Chromocenter

 The salivary gland nuclei of Drosophila melanogaster contain polytene chromosomes. These specialized chromosomes essentially contain duplicated repeats of the DNA in the entire chromosome. Polytene chromosomes are fused at their centromeres to form the chromocenter . This specialized chromosomal domain in Drosophila consists of constitutive heterochromatin. The DNA sequences within the chromocenter consist of two types of repeats. One type that is assembled into a-heterochromatin is composed of highly repeated simple DNA sequences, whereas the second, b-type is more complex. Structural components of heterochromatin at the chromocenter have been identified (1). The best-characterized protein that accumulates selectively at the chromocenter is known as heterochromatin protein 1 (HP1). Antibodies to HP1 colocalize with the type of DNA repeat found in b-heterochromatin called the Dr.D element (2). This is at the edges of the chromocenter in what is termed pericentric heterochromatin.

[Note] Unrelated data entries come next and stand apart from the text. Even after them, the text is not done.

(** The [for variable in self.parents] loop (lines 105-110); [rest] is what
    remains to be visited, [table_index] the accumulator: the int 0 at first,
    a float64 from the first turn on (the first parent visited has index 0,
    hence the empty prefix).  A [Variable] instance found as a parent's value
    cannot be multiplied: [TypeError]. *)
Fixpoint probability_loop (self : Var) (parentstates : dict)
    (rest : list string) (table_index : float64) : result float64 :=
  match rest with
  | [] => Ok table_index
  | variable :: rest' =>
      if negb (dict_mem (KStr variable) parentstates) then Raise ValueError
      else
        match list_index variable (parents self) with
        | None => Raise ValueError
        | Some var_index =>
            match dict_get (KStr variable) parentstates with
            | Some (VInt z) =>
                term <- np_times z
                          (firstn var_index (no_parent_states self)) ;;
                probability_loop self parentstates rest'
                  (f64_add table_index term)
            | Some (VVar _) => Raise TypeError
            | None => Raise KeyError
            end
        end
  end.

(** Lines 99-112 for a state that is an [int] proper and a mapping that is a
    [dict]: the range checks, the loop and the lookup [table[state, index]],
    which yields a scalar. *)
Definition probability_of_int (self : Var) (st : Z) (ps : dict) : result Q :=
  if st >=? no_states self then Raise ValueError
  else if st <? 0 then Raise ValueError
  else
    table_index <- probability_loop self ps (parents self) (Finite 0) ;;
    j <- py_int table_index ;;
    np_getitem2 (table self) st j.

(** What [probability] returns: a scalar, or for a [bool] state the array
    that boolean indexing yields. *)
Inductive pyret : Type :=
  | Scalar (p : Q)
  | BoolIndexed (rows : list (list Q)).

Definition probability (self : Var) (state parentstates : pyobj)
    : result pyret :=
  if negb (is_int state) then Raise TypeError
  else if negb (is_dict parentstates) then Raise TypeError
  else
    match state, parentstates with
    | PInt st, PDict ps =>
        p <- probability_of_int self st ps ;;
        Ok (Scalar p)
    | PBool b, PDict ps =>
        let st := if b then 1 else 0 in
        if st >=? no_states self then Raise ValueError
        else if st <? 0 then Raise ValueError
        else
          table_index <- probability_loop self ps (parents self) (Finite 0) ;;
          j <- py_int table_index ;;
          rows <- np_getitem_bool (table self) b j ;;
          Ok (BoolIndexed rows)
    | _, _ => Raise TypeError
    end.

(** The docstring's example: 3 states, parents cond0 and cond1 with 3 and 2
    states. *)
Definition event_table : list (list Q) :=
  [ [2#10; 2#10; 7#10; 0; 2#10; 4#10];
    [3#10; 8#10; 2#10; 0; 2#10; 4#10];
    [5#10; 0; 1#10; 1; 6#10; 2#10] ]%Q.

Definition event : Var :=
  mkVariable 0 "event" 3 event_table ["cond0"; "cond1"] [3; 2].

(** ** The class [BayesianNetwork] (lines 115-208) *)

(** [self.variables]: name to instance, in insertion order. *)
Definition vdict : Type := list (string * Var).

Fixpoint vdict_get (k : string) (d : vdict) : option Var :=
  match d with
  | [] => None
  | (k', v) :: d' => if String.eqb k k' then Some v else vdict_get k d'
  end.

HP1 contains a protein motif that is found in other chromatin binding proteins and is known as the chromodomain (for chromatin organization modifier). Recent studies have established that the chromodomain family of proteins comprises more than 40 members (3) that can be subdivided into two major groups. Proteins, such as HP1, contain both an amino-terminal chromodomain and a carboxy-terminal “shadow” chromodomain (4). The amino-terminal chromodomain directly binds to heterochromatin, whereas the carboxy-terminal “shadow” chromodomain determines nuclear localization and assists in binding to chromatin (5). The second group of proteins relies on interactions with other proteins to target association with particular chromatin domains (6). The structure of the chromodomain was recently determined using NMR (7). The chromodomain has strong homology to two archaebacterial DNA-binding proteins. However, the eukaryotic chromodomain does not interact with DNA and is involved in protein-protein interactions. Each chromodomain consists of an amino-terminal, three-stranded, antiparallel beta sheet that folds against a carboxy-terminal alpha-helix. The presence of both a chromodomain and a shadow chromodomain are thought to allow proteins, such as HP1, to function as adapters in assembling large multicomponent proteins.

The chromocenter is a useful chromosomal domain for identifying the structural components of heterochromatin and potentially for actually understanding how heterochromatin is organized at a molecular level. The formation of the chromocenter indicates how similar nucleoprotein complexes that share common structural components can self-associate. It provides a nice example of a specialized nuclear compartment that is assembled so that depends on protein–nucleic acid interactions.

References

1.T. C. James and S. C. R. Elgin (1986) Mol. Cell Biol. 6, 3862–3872. 

2. G. L. G. Miklos, M.-T. Yamamota, J. Davies, and V. Pirotta (1986) Proc. Natl. Acad. Sci. USA 85, 2051–2055. 

3. E. V. Koonin, S. B. Zhou, and J. C. Lucchesi (1995) Nucl. Acids Res. 23, 4229–4233. 

4. R. Aasland and A. F. Stewart (1995) Nucl. Acids Res. 23, 3168–3173. 

5. J. S. Platero, T. Hartnett, and J. C. Eissenberg (1995) EMBO J. 14, 3977–3986. 

6. A. Lorentz, K. Ostermann, O. Fleck, and H. Schmidt (1994) Gene 143, 1–8. 

7. L. J. Ball et al. (1997) EMBO J. 16, 2473–2481.